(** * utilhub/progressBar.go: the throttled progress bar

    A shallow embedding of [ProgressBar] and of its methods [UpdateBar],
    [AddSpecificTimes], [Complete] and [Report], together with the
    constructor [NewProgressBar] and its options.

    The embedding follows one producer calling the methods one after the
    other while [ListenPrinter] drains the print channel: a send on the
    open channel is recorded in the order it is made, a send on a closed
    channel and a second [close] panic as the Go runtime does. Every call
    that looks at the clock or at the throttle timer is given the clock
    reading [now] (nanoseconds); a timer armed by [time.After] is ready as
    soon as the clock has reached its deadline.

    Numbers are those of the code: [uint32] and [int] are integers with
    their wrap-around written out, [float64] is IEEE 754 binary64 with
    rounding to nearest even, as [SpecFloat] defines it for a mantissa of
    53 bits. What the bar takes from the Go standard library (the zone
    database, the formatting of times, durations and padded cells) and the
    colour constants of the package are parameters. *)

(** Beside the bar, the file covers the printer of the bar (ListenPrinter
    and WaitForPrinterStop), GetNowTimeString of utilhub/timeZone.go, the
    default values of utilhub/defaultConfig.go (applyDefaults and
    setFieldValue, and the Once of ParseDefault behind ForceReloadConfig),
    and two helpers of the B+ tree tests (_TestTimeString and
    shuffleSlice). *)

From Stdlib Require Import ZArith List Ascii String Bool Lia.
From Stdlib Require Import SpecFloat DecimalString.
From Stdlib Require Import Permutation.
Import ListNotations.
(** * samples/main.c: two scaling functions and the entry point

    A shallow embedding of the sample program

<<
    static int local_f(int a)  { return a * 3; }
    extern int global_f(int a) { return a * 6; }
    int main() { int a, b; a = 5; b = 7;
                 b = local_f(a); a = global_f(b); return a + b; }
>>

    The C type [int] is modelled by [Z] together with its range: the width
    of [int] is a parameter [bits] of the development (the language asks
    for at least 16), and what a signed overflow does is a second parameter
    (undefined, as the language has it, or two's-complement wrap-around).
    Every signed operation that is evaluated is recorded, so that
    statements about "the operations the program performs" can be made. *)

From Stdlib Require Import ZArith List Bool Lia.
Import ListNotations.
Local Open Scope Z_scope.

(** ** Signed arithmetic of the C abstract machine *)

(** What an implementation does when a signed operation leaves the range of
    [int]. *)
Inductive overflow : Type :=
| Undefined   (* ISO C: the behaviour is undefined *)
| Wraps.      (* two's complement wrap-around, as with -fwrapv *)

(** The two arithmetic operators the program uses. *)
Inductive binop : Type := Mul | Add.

────────────────

== Task details ==
Please report the number of lines in the listing that include "timer", and add nothing to it.

== Reply ==
2